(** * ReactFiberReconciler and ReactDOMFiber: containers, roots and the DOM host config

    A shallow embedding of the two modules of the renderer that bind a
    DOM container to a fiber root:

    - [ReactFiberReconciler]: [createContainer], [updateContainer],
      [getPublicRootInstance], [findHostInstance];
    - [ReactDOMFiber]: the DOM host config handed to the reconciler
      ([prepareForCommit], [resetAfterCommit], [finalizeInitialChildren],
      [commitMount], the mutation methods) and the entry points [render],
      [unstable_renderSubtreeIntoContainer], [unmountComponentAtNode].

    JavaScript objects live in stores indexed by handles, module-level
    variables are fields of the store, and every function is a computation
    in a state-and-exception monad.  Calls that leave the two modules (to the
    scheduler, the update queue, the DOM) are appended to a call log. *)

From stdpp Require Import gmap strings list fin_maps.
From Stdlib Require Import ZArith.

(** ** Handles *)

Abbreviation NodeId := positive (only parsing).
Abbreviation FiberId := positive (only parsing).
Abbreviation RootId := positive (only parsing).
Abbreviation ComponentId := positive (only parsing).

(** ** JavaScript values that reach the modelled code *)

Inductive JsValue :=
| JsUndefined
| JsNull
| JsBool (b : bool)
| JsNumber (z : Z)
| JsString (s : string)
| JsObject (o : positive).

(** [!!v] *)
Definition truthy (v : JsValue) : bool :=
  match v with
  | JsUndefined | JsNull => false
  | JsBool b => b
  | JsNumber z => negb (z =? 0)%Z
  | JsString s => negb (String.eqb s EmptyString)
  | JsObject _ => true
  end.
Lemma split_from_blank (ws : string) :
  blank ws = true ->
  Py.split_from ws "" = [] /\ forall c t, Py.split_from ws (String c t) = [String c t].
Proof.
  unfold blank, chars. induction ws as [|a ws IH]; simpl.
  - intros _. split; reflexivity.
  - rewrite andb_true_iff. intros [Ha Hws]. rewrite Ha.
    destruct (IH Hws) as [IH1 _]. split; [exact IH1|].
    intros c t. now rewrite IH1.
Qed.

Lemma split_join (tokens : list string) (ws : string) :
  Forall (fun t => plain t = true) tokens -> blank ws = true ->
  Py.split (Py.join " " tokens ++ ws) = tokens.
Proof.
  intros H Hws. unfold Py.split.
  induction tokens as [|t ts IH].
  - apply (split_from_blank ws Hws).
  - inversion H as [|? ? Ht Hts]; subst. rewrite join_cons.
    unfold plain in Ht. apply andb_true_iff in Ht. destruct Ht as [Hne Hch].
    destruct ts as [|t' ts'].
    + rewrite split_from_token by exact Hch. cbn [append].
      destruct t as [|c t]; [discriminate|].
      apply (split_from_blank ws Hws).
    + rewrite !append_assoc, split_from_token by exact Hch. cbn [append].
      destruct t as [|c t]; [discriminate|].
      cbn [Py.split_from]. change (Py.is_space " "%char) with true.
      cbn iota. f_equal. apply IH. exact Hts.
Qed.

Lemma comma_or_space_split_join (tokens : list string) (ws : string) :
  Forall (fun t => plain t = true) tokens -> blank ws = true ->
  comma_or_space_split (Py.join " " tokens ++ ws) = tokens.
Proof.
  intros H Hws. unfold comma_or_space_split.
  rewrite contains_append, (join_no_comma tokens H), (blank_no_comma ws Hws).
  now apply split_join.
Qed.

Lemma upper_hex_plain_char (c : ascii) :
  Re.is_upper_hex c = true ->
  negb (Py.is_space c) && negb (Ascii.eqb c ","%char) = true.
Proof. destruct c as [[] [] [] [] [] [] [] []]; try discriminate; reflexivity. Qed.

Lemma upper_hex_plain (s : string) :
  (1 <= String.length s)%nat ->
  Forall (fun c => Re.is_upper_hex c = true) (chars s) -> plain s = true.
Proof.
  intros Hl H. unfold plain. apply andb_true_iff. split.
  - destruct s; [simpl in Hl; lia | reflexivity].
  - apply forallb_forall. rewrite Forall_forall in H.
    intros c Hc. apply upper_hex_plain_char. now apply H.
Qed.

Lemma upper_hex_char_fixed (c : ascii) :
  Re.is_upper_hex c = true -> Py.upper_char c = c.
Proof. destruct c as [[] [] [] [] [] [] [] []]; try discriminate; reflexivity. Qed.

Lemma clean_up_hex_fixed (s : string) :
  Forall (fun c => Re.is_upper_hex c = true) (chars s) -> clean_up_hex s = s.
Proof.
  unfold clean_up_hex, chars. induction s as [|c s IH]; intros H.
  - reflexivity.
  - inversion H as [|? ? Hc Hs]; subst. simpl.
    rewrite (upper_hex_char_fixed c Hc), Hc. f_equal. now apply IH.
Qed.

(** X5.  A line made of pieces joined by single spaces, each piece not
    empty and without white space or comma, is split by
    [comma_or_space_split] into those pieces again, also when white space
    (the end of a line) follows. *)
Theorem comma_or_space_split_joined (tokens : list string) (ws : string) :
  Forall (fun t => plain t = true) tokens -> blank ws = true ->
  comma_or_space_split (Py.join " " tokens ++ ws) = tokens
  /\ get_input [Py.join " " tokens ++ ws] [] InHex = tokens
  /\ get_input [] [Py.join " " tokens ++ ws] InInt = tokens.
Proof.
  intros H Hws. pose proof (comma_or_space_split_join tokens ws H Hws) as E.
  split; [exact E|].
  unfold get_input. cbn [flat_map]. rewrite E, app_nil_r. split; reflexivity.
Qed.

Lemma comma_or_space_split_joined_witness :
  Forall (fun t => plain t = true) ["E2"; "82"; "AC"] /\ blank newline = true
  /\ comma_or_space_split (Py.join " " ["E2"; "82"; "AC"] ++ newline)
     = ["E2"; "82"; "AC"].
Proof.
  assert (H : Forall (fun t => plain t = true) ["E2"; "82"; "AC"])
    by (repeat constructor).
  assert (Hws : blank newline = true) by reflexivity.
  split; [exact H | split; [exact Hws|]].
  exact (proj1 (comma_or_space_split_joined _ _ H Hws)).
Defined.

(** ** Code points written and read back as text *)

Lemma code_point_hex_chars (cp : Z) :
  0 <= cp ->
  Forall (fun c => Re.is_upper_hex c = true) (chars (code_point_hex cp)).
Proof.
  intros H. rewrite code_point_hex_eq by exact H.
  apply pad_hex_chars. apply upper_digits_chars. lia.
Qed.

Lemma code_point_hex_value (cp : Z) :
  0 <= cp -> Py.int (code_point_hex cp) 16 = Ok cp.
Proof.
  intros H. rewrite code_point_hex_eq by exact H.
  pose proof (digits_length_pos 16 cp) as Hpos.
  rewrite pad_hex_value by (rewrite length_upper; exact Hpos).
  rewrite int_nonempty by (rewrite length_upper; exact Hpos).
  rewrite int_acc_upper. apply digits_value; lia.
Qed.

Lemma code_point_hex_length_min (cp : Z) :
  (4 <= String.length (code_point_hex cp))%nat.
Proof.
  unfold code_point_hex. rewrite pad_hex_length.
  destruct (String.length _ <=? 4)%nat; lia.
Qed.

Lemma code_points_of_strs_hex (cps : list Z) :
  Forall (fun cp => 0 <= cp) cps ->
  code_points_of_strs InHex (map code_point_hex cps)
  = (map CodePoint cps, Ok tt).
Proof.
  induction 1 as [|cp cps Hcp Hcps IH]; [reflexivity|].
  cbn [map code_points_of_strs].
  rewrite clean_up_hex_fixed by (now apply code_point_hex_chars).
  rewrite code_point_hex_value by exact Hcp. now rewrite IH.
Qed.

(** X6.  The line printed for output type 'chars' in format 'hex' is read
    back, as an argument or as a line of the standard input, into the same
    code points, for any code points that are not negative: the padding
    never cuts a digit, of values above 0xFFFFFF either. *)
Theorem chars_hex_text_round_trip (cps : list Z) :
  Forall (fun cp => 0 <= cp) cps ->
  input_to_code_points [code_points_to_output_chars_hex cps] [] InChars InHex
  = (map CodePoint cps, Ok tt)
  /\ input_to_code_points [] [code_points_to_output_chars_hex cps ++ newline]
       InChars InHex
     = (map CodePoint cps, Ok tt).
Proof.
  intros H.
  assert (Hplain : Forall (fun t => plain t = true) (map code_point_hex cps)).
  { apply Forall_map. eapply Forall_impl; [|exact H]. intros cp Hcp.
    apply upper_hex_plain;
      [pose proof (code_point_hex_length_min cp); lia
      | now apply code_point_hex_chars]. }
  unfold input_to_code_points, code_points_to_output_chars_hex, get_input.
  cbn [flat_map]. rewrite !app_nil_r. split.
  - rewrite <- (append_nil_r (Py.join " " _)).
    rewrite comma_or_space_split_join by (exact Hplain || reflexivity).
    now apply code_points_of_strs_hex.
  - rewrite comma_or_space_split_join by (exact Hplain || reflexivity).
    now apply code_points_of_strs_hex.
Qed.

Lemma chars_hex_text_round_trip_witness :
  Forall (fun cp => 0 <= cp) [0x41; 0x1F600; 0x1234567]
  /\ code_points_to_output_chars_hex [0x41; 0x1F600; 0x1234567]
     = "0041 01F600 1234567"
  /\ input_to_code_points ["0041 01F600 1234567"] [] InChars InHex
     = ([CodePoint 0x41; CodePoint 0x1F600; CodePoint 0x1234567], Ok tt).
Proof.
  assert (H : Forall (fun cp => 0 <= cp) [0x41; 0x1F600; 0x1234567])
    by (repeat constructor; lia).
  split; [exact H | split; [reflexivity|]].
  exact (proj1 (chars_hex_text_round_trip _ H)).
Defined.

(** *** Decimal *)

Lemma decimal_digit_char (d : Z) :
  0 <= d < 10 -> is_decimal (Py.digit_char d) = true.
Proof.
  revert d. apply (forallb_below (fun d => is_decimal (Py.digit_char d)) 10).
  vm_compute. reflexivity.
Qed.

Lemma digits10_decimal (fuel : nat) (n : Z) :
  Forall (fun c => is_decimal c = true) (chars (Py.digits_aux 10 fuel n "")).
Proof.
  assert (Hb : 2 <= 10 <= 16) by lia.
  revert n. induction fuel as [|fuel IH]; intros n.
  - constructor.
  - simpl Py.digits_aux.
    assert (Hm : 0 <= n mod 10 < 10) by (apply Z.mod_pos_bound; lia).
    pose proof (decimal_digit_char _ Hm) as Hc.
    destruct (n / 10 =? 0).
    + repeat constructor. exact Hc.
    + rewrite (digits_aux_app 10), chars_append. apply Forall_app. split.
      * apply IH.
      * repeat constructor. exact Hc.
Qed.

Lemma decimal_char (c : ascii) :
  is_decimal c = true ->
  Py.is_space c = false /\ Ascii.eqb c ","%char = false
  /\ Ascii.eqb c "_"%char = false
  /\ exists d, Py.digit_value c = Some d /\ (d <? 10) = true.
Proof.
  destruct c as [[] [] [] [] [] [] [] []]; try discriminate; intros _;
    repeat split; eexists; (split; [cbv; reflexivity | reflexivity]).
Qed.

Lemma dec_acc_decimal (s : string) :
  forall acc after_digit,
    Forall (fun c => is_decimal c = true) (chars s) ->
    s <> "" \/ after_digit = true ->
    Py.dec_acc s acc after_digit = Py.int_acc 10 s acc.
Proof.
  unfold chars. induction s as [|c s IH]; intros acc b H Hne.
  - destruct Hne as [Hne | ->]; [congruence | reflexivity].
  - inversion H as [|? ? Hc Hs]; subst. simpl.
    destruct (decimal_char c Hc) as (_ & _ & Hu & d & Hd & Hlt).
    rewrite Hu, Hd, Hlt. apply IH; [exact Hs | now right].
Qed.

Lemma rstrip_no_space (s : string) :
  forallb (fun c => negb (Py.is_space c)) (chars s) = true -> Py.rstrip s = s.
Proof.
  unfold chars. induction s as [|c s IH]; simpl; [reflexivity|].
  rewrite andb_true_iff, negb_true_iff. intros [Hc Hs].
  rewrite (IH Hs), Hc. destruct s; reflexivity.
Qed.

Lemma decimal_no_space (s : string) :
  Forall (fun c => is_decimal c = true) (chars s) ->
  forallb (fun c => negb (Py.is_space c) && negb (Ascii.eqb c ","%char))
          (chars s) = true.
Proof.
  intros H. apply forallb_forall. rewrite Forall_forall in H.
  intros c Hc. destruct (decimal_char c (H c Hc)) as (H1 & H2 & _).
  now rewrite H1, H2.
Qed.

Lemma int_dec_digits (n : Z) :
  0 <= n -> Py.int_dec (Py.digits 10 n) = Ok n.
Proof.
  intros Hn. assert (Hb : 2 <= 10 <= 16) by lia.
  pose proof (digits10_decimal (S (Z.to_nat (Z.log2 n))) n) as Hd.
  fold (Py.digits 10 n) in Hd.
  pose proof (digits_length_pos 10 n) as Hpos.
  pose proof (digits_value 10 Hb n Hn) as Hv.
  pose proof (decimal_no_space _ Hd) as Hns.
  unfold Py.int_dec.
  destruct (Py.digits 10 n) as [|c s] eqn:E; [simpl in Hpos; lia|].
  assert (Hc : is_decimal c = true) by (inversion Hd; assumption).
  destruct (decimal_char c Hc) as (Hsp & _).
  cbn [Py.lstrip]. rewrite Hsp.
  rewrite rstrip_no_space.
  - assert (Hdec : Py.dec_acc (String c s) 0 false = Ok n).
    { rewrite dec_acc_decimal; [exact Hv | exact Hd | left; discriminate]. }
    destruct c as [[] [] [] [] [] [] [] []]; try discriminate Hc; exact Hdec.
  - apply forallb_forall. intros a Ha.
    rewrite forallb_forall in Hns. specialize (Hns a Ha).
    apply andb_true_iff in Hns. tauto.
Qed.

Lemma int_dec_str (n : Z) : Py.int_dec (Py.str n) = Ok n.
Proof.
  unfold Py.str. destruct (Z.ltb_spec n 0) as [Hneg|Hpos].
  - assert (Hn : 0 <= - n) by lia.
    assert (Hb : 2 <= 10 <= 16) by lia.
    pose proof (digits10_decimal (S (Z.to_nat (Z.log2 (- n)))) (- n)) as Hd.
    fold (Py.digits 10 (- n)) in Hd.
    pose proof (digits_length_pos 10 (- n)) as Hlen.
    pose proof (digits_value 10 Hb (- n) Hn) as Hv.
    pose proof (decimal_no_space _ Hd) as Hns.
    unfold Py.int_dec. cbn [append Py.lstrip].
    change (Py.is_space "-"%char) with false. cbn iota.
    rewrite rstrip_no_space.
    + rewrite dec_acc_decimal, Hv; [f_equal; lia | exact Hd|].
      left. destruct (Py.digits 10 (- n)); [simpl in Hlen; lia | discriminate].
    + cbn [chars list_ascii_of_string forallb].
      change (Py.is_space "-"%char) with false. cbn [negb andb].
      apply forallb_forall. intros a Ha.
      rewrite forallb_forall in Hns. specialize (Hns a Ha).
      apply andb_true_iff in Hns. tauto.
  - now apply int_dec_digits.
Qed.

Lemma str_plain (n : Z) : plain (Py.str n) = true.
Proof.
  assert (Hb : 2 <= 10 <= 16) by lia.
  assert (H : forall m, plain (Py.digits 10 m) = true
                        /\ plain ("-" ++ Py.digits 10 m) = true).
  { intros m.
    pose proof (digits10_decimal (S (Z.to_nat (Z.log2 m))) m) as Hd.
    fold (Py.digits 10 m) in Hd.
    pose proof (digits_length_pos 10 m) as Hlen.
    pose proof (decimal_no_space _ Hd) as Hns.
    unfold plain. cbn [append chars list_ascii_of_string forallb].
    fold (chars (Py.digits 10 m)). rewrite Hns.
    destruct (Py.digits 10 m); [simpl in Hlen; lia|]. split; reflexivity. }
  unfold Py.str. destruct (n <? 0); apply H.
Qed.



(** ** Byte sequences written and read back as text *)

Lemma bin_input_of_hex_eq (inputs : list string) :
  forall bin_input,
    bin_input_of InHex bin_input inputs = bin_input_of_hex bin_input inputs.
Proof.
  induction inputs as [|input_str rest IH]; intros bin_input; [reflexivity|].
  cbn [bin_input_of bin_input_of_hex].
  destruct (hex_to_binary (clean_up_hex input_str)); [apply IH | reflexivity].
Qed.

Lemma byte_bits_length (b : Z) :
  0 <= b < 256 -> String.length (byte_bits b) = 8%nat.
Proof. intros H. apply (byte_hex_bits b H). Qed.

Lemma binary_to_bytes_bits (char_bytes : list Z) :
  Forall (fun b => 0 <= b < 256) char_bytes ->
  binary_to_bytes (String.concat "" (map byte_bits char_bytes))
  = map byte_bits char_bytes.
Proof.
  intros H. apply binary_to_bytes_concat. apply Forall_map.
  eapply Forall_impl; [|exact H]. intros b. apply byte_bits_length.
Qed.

******

▸ **GOAL OF THE EXERCISE**
What is the number of lines in the listing that include the word "JsUndefined"? Give that number and nothing else.

▸ **ANSWER SPACE**
2